Would you please output, word for word, the span of the listing below that opens on the line containing "triple (held l) (best_ttl" and closes on the line containing "Definition samples0 : nat"? Include both ends and nothing more.

THE DATA: Begin

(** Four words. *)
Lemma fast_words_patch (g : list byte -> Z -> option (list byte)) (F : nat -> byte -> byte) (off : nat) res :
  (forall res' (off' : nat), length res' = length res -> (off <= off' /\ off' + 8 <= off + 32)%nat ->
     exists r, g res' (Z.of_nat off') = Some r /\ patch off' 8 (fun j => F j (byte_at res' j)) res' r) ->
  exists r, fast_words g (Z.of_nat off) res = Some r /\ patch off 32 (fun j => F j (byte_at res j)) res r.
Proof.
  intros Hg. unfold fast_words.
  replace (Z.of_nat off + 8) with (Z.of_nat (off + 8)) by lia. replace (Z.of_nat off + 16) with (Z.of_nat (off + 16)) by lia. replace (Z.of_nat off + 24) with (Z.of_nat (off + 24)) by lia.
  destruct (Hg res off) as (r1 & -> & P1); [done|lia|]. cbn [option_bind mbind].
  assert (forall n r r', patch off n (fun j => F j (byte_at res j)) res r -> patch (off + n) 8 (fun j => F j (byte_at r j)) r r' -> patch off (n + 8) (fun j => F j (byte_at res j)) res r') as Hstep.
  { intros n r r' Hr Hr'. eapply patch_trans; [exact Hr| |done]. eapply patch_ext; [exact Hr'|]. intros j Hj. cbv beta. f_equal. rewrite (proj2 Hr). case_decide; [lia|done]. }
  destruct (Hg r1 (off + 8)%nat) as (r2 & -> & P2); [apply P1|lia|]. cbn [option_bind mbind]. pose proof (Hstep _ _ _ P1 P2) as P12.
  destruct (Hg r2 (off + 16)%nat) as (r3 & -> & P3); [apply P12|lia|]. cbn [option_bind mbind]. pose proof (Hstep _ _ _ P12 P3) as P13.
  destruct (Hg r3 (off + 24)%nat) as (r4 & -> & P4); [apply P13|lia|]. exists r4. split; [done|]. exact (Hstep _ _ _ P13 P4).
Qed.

THE DATA: End
THE DATA: Begin

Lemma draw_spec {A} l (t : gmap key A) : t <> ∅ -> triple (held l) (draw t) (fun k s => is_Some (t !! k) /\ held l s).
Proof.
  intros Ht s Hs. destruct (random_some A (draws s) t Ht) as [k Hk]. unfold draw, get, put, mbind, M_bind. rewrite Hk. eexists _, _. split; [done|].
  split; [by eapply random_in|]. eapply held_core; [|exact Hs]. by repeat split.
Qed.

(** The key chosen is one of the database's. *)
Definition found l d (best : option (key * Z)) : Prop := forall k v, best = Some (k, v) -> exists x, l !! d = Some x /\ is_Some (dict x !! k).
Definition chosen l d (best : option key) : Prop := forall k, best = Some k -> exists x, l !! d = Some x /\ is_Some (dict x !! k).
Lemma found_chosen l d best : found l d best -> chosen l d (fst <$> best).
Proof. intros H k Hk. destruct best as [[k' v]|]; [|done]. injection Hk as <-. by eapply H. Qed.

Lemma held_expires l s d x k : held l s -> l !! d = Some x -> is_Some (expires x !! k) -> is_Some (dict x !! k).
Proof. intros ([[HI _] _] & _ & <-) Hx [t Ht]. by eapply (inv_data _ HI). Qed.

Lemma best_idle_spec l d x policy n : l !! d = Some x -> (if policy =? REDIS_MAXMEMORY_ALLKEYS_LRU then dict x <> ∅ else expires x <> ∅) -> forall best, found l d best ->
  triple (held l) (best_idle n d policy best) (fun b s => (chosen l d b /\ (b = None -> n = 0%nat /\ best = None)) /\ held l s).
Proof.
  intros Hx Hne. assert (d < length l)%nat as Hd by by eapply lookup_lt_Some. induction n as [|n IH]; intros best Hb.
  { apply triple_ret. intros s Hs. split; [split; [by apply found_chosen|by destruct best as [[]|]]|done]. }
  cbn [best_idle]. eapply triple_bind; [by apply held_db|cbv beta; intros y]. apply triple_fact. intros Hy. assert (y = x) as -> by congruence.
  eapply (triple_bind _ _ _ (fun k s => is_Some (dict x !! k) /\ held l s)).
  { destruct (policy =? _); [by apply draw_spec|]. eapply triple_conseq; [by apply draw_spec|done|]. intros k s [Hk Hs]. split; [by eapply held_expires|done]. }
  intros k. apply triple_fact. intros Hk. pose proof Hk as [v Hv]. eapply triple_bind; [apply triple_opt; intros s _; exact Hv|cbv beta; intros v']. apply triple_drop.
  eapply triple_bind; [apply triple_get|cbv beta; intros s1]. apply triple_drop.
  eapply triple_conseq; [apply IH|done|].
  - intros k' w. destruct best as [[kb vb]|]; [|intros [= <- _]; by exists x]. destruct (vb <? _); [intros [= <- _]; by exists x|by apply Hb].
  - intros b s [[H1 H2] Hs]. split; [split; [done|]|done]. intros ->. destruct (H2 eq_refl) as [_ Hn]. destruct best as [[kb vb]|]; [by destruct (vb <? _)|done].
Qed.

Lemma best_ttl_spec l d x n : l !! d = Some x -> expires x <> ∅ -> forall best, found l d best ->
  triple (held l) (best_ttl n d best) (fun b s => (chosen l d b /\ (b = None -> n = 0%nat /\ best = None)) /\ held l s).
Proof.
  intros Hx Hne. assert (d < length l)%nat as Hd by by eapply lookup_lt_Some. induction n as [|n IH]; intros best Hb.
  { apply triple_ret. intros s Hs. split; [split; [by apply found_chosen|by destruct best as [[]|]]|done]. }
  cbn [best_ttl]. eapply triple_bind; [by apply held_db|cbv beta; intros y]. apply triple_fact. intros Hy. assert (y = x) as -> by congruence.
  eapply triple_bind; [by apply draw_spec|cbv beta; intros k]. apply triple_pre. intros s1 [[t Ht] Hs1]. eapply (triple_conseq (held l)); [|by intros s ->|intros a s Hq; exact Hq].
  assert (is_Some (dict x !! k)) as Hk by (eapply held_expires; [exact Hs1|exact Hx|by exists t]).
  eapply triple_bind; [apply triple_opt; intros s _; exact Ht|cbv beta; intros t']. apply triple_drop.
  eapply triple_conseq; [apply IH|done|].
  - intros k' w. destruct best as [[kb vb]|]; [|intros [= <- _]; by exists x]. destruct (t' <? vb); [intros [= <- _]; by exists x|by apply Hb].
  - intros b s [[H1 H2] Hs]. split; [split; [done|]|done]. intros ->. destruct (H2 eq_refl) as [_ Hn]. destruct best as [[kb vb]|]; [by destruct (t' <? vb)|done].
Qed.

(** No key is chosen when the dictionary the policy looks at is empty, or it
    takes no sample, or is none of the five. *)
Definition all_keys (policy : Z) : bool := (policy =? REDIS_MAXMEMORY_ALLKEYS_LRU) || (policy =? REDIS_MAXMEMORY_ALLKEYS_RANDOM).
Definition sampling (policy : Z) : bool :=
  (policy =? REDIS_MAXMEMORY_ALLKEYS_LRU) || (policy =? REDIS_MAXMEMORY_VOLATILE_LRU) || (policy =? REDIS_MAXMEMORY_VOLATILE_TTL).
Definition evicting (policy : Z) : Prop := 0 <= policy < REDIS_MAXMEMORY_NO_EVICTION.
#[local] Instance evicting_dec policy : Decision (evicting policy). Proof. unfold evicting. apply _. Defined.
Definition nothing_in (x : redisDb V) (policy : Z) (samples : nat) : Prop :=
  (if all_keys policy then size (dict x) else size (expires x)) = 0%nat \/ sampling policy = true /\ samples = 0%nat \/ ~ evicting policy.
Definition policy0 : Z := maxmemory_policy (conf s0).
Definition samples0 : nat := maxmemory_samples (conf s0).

THE DATA: End
THE DATA: Begin

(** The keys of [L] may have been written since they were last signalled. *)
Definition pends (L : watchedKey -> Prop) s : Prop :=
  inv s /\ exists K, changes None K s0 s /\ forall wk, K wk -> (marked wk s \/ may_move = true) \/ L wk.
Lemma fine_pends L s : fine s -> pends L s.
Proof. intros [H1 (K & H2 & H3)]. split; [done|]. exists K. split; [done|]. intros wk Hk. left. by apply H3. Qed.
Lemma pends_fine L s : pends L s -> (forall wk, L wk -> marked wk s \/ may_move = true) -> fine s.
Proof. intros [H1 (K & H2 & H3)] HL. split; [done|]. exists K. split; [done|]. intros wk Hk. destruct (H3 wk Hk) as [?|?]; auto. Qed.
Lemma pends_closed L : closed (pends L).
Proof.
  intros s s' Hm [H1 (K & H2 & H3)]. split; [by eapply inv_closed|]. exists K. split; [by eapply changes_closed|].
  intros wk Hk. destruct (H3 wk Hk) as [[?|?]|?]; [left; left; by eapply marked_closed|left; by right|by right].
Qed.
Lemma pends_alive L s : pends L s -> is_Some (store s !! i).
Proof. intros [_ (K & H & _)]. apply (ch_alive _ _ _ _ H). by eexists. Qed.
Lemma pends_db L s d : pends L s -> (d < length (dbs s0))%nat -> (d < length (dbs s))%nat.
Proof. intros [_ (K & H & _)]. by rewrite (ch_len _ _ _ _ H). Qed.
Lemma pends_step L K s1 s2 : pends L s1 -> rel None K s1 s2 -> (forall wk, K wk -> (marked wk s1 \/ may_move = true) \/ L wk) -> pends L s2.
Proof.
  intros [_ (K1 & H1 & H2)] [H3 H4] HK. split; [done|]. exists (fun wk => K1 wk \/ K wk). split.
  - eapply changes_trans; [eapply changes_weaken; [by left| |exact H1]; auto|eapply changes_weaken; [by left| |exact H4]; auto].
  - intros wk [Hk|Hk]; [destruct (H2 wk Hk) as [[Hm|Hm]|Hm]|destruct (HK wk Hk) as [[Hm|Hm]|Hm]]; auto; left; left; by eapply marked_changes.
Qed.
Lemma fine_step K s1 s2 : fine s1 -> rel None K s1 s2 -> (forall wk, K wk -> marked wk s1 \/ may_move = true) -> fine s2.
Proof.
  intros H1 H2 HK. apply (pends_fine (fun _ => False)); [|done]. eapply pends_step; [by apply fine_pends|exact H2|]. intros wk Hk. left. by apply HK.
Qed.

THE DATA: End

=== RESPONSE AREA ===
  triple (held l) (best_ttl n d best) (fun b s => (chosen l d b /\ (b = None -> n = 0%nat /\ best = None)) /\ held l s).
Proof.
  intros Hx Hne. assert (d < length l)%nat as Hd by by eapply lookup_lt_Some. induction n as [|n IH]; intros best Hb.
  { apply triple_ret. intros s Hs. split; [split; [by apply found_chosen|by destruct best as [[]|]]|done]. }
  cbn [best_ttl]. eapply triple_bind; [by apply held_db|cbv beta; intros y]. apply triple_fact. intros Hy. assert (y = x) as -> by congruence.
  eapply triple_bind; [by apply draw_spec|cbv beta; intros k]. apply triple_pre. intros s1 [[t Ht] Hs1]. eapply (triple_conseq (held l)); [|by intros s ->|intros a s Hq; exact Hq].
  assert (is_Some (dict x !! k)) as Hk by (eapply held_expires; [exact Hs1|exact Hx|by exists t]).
  eapply triple_bind; [apply triple_opt; intros s _; exact Ht|cbv beta; intros t']. apply triple_drop.
  eapply triple_conseq; [apply IH|done|].
  - intros k' w. destruct best as [[kb vb]|]; [|intros [= <- _]; by exists x]. destruct (t' <? vb); [intros [= <- _]; by exists x|by apply Hb].
  - intros b s [[H1 H2] Hs]. split; [split; [done|]|done]. intros ->. destruct (H2 eq_refl) as [_ Hn]. destruct best as [[kb vb]|]; [by destruct (t' <? vb)|done].
Qed.

(** No key is chosen when the dictionary the policy looks at is empty, or it
    takes no sample, or is none of the five. *)
Definition all_keys (policy : Z) : bool := (policy =? REDIS_MAXMEMORY_ALLKEYS_LRU) || (policy =? REDIS_MAXMEMORY_ALLKEYS_RANDOM).
Definition sampling (policy : Z) : bool :=
  (policy =? REDIS_MAXMEMORY_ALLKEYS_LRU) || (policy =? REDIS_MAXMEMORY_VOLATILE_LRU) || (policy =? REDIS_MAXMEMORY_VOLATILE_TTL).
Definition evicting (policy : Z) : Prop := 0 <= policy < REDIS_MAXMEMORY_NO_EVICTION.
#[local] Instance evicting_dec policy : Decision (evicting policy). Proof. unfold evicting. apply _. Defined.
Definition nothing_in (x : redisDb V) (policy : Z) (samples : nat) : Prop :=
  (if all_keys policy then size (dict x) else size (expires x)) = 0%nat \/ sampling policy = true /\ samples = 0%nat \/ ~ evicting policy.
Definition policy0 : Z := maxmemory_policy (conf s0).
Definition samples0 : nat := maxmemory_samples (conf s0).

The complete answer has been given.